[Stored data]
(** * Shallow embedding of [server.js] (deal scraper) and its properties

    The development follows the source file top-down:
    - [JSString]: JavaScript strings as sequences of UTF-16 code units, with
      the string primitives the scraper calls ([trim], [split],
      [replace], the global regular-expression strip);
    - [JSNumber]: JavaScript numbers as IEEE 754 binary64 values
      (Rocq's primitive floats), [Math.round] and [parseFloat];
    - the body of [scrape]: price parsing, normalisation, the validity
      filter, the persistence loop and the try / catch / finally skeleton,
      with the browser and the storage client as explicit environments. *)

From Stdlib Require Import ZArith Floats.
From stdpp Require Import gmap list strings.

Set Warnings "-inexact-float".

(* ===================================================================== *)
(** ** JavaScript strings *)
(* ===================================================================== *)

Module JSString.

(** A string is the sequence of its UTF-16 code units. *)
Abbreviation jsstring := (list N).

(** Literals: the code units of an ASCII text. *)
Definition js (s : string) : jsstring :=
  (fun a => Ascii.N_of_ascii a) <$> String.list_ascii_of_string s.

Definition is_digit (c : N) : bool := ((48 <=? c) && (c <=? 57))%N.

Definition COMMA : N := 44.
Definition DOT : N := 46.
Definition QUESTION : N := 63.
Definition PLUS : N := 43.
Definition MINUS : N := 45.

(** WhiteSpace and LineTerminator code units (what [trim] removes). *)
Definition is_space (c : N) : bool :=
  ((9 <=? c) && (c <=? 13) || (c =? 32) || (c =? 160) || (c =? 5760)
   || (8192 <=? c) && (c <=? 8202) || (c =? 8232) || (c =? 8233)
   || (c =? 8239) || (c =? 8287) || (c =? 12288) || (c =? 65279))%N.

Fixpoint drop_while (f : N -> bool) (s : jsstring) : jsstring :=
  match s with
  | [] => []
  | c :: r => if f c then drop_while f r else s
  end.

(** [span f s]: the longest prefix whose units satisfy [f], and the rest. *)
Fixpoint span (f : N -> bool) (s : jsstring) : jsstring * jsstring :=
  match s with
  | [] => ([], [])
  | c :: r => if f c then let '(p, q) := span f r in (c :: p, q) else ([], s)
  end.

Definition trimStart (s : jsstring) : jsstring := drop_while is_space s.

(** [String.prototype.trim]. *)
Definition trim (s : jsstring) : jsstring :=
  reverse (drop_while is_space (reverse (drop_while is_space s))).

(** [s.replace(/[^0-9,]/g, '')]: every unit outside the class is dropped. *)
Definition strip_non_price (s : jsstring) : jsstring :=
  List.filter (fun c => is_digit c || (c =? COMMA)%N) s.

(** [s.replace(/[^0-9,.]/g, '')]: the class of the unused [cleanPrice]
    helper, which also keeps dots. *)
Definition strip_non_price_dot (s : jsstring) : jsstring :=
  List.filter (fun c => is_digit c || (c =? COMMA)%N || (c =? DOT)%N) s.

(** [s.replace(c, d)] with a one-unit string pattern: only the first
    occurrence is replaced. *)
Fixpoint replace_first (c d : N) (s : jsstring) : jsstring :=
  match s with
  | [] => []
  | x :: r => if (x =? c)%N then d :: r else x :: replace_first c d r
  end.

(** [s.split(sep)] with a one-unit separator. *)
Fixpoint split (sep : N) (s : jsstring) : list jsstring :=
  match s with
  | [] => [[]]
  | x :: r =>
      if (x =? sep)%N then [] :: split sep r
      else match split sep r with
           | h :: t => (x :: h) :: t
           | [] => [[x]]
           end
  end.

Fixpoint is_prefix (p s : jsstring) : bool :=
  match p, s with
  | [], _ => true
  | a :: p', b :: s' => (a =? b)%N && is_prefix p' s'
  | _ :: _, [] => false
  end.

(** The number written by a sequence of decimal digits. *)
Definition digits_value (ds : jsstring) : N :=
  fold_left (fun acc c => (10 * acc + (c - 48))%N) ds 0%N.

End JSString.
Export JSString.

(* ===================================================================== *)
(** ** JavaScript numbers *)
(* ===================================================================== *)

Module JSNumber.

(** The Number type is IEEE 754 binary64: Rocq's primitive [float]. *)
Abbreviation number := float.

Definition gt (x y : number) : bool := (y <? x)%float.      (* x > y *)
Definition ge (x y : number) : bool := (y <=? x)%float.     (* x >= y *)
Definition le (x y : number) : bool := (x <=? y)%float.     (* x <= y *)
Definition lt (x y : number) : bool := (x <? y)%float.      (* x < y *)
Definition strict_eq (x y : number) : bool := (x =? y)%float.  (* x === y *)

(** Conversion of an integer below 2^63 (exact below 2^53). *)
Definition of_int (n : Z) : number :=
  match n with
  | Z0 => 0%float
  | Zpos _ => of_uint63 (Uint63.of_Z n)
  | Zneg _ => (- of_uint63 (Uint63.of_Z (- n)))%float
  end.

(** [Math.round]: NaN, infinities, zeros and integers are returned as they
    are; any other [x] goes to [floor (x + 1/2)], computed exactly, and a
    zero result keeps the sign of [x]. *)
Definition Math_round (x : number) : number :=
  match Prim2SF x with
  | S754_finite s m e =>
      if (0 <=? e)%Z then x
      else
        let n := Z.shiftr (2 * cond_Zopp s (Zpos m) + 2 ^ (- e)) (1 - e) in
        match n with
        | Z0 => if s then neg_zero else zero
        | _ => of_int n
        end
  | _ => x
  end.

(** The Number value of [m * 10 ^ x]: the binary64 value nearest to it,
    ties to even. *)
Definition decimal_value (m : N) (x : Z) : number :=
  match m with
  | N0 => 0%float
  | Npos p =>
      if (0 <=? x)%Z
      then SF2Prim (binary_normalize prec emax (Zpos p * 10 ^ x) 0 false)
      else SF2Prim (SFdiv prec emax (S754_finite false p 0)
                      (S754_finite false (Z.to_pos (10 ^ (- x))) 0))
  end.

(** ExponentPart of a decimal literal: [e] or [E], an optional sign and
    digits; absent (value 0) when no digit follows. *)
Definition scan_exponent (r : jsstring) : Z :=
  match r with
  | c :: r' =>
      if ((c =? 101) || (c =? 69))%N then
        match r' with
        | sg :: r'' =>
            if (sg =? PLUS)%N then Z.of_N (digits_value (fst (span is_digit r'')))
            else if (sg =? MINUS)%N
                 then (- Z.of_N (digits_value (fst (span is_digit r''))))%Z
                 else Z.of_N (digits_value (fst (span is_digit r')))
        | [] => 0%Z
        end
      else 0%Z
  | [] => 0%Z
  end.

(** The longest prefix that is an unsigned decimal literal, as a mantissa
    and a power of ten; [None] when no prefix is one. *)
Definition scan_decimal (s : jsstring) : option (N * Z) :=
  let '(ip, r1) := span is_digit s in
  let '(fp, r2) :=
    match r1 with
    | c :: r => if (c =? DOT)%N then span is_digit r else ([], r1)
    | [] => ([], [])
    end in
  match ip ++ fp with
  | [] => None
  | ds => Some (digits_value ds, (scan_exponent r2 - Z.of_nat (length fp))%Z)
  end.

Definition parse_unsigned (neg : bool) (s : jsstring) : number :=
  if is_prefix (js "Infinity") s then (if neg then neg_infinity else infinity)
  else match scan_decimal s with
       | None => nan
       | Some (m, x) =>
           if neg then (- decimal_value m x)%float else decimal_value m x
       end.

(** The global [parseFloat] on a string argument. *)
Definition parseFloat (s : jsstring) : number :=
  match trimStart s with
  | c :: r =>
      if (c =? PLUS)%N then parse_unsigned false r
      else if (c =? MINUS)%N then parse_unsigned true r
      else parse_unsigned false (c :: r)
  | [] => nan
  end.

End JSNumber.
Export JSNumber.

(* ===================================================================== *)
(** ** The data of [scrape] *)
(* ===================================================================== *)

(** One object pushed by the in-page extraction (lines 98-104). *)
Module RawItem.
Record t := mk {
  title : jsstring;
  priceStr : jsstring;
  orgPriceStr : jsstring;
  link : jsstring;
  img : jsstring }.
End RawItem.

(** The object built by the [map] callback (lines 124-133). *)
Record Product := mkProduct {
  title : jsstring;
  price : number;
  original_price : number;
  discount_rate : number;
  image_url : jsstring;
  product_url : jsstring;
  platform : jsstring;
  external_id : jsstring }.

(** [parseTRPrice] of the [map] callback (lines 111-114). *)
Definition parseTRPrice (str : jsstring) : number :=
  match str with
  | [] => 0%float                                  (* if (!str) return 0 *)
  | _ => parseFloat (replace_first COMMA DOT (strip_non_price str))
  end.

(** Lines 119-122: the discount before rounding. *)
Definition discount (price orgPrice : number) : number :=
  if gt orgPrice price && gt orgPrice 0
  then ((orgPrice - price) / orgPrice * 100)%float
  else 0%float.

(** Lines 119-122 and 128: the [discount_rate] field. *)
Definition discountRate (price orgPrice : number) : number :=
  Math_round (discount price orgPrice).

(** Line 132: [p.link.split('?')[0]]; [split] never returns an empty
    array, so index 0 is always defined. *)
Definition externalId (link : jsstring) : jsstring :=
  hd [] (split QUESTION link).

(** The [map] callback (lines 110-133). *)
Definition normalize (platformKey : jsstring) (p : RawItem.t) : Product :=
  let price := parseTRPrice (RawItem.priceStr p) in
  let orgPrice := parseTRPrice (RawItem.orgPriceStr p) in
  let orgPrice := if strict_eq orgPrice 0 then price else orgPrice in
  {| title := trim (RawItem.title p);
     price := price;
     original_price := orgPrice;
     discount_rate := discountRate price orgPrice;
     image_url := RawItem.img p;
     product_url := RawItem.link p;
     platform := platformKey;
     external_id := externalId (RawItem.link p) |}.

(** The [filter] callback (line 134). *)
Definition isValid (p : Product) : bool :=
  ge (discount_rate p) 40 && gt (price p) 0 && (5 <? length (title p))%nat.

(** Lines 110-134. *)
Definition validProducts (platformKey : jsstring) (products : list RawItem.t)
  : list Product :=
  List.filter isValid (normalize platformKey <$> products).

(* ===================================================================== *)
(** ** The platform table *)
(* ===================================================================== *)

(** The fields of a [CONFIG] entry that [scrape] reads ([parser] is never
    called by it). *)
Record PlatformConfig := mkConfig { url : jsstring; selector : jsstring }.

(** The own properties of the [CONFIG] object literal (lines 10-62). *)
Definition CONFIG : gmap jsstring PlatformConfig :=
  {[ js "trendyol" :=
       mkConfig (js "https://www.trendyol.com/sr?wc=103328&fl=en-cok-one-cikanlar")
                (js ".p-card-wrppr");
     js "temu" :=
       mkConfig (js "https://www.temu.com/az/channel/lightning-deals.html")
                (js ".goods-item") ]}.

(** [CONFIG] is an ordinary object: a property that is not its own is looked
    up on [Object.prototype], whose properties are all functions or objects. *)
Definition Object_prototype : list jsstring :=
  js <$> [ "constructor"; "__proto__"; "hasOwnProperty"; "isPrototypeOf";
           "propertyIsEnumerable"; "toLocaleString"; "toString"; "valueOf";
           "__defineGetter__"; "__defineSetter__"; "__lookupGetter__";
           "__lookupSetter__" ]%string.

(** What [CONFIG[platformKey]] evaluates to when it is not [undefined]. *)
Inductive ConfigValue :=
| OwnEntry (c : PlatformConfig)
| Inherited (name : jsstring).

(** [CONFIG[platformKey]]; [None] is [undefined], the only falsy case. *)
Definition CONFIG_get (platformKey : jsstring) : option ConfigValue :=
  match CONFIG !! platformKey with
  | Some c => Some (OwnEntry c)
  | None =>
      if bool_decide (platformKey ∈ Object_prototype)
      then Some (Inherited platformKey)
      else None
  end.

(** [config.url] and [config.selector]; [None] is [undefined]. *)
Definition config_url (v : ConfigValue) : option jsstring :=
  match v with OwnEntry c => Some (url c) | Inherited _ => None end.
Definition config_selector (v : ConfigValue) : option jsstring :=
  match v with OwnEntry c => Some (selector c) | Inherited _ => None end.

(* ===================================================================== *)
(** ** Effects: the browser, the storage client, exceptions *)
(* ===================================================================== *)

(** A thrown [Error], of which the code reads [message]. *)
Record Error := mkError { message : jsstring }.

[EXERCISE PROMPT]
Reproduce exactly the entries above, limited to the lines from the one with "(** Lines 110-134. *)" through the one with "(** ** The platform table *)", both included.

[SOLUTION BELOW]
(** Lines 110-134. *)
Definition validProducts (platformKey : jsstring) (products : list RawItem.t)
  : list Product :=
  List.filter isValid (normalize platformKey <$> products).

(* ===================================================================== *)
(** ** The platform table *)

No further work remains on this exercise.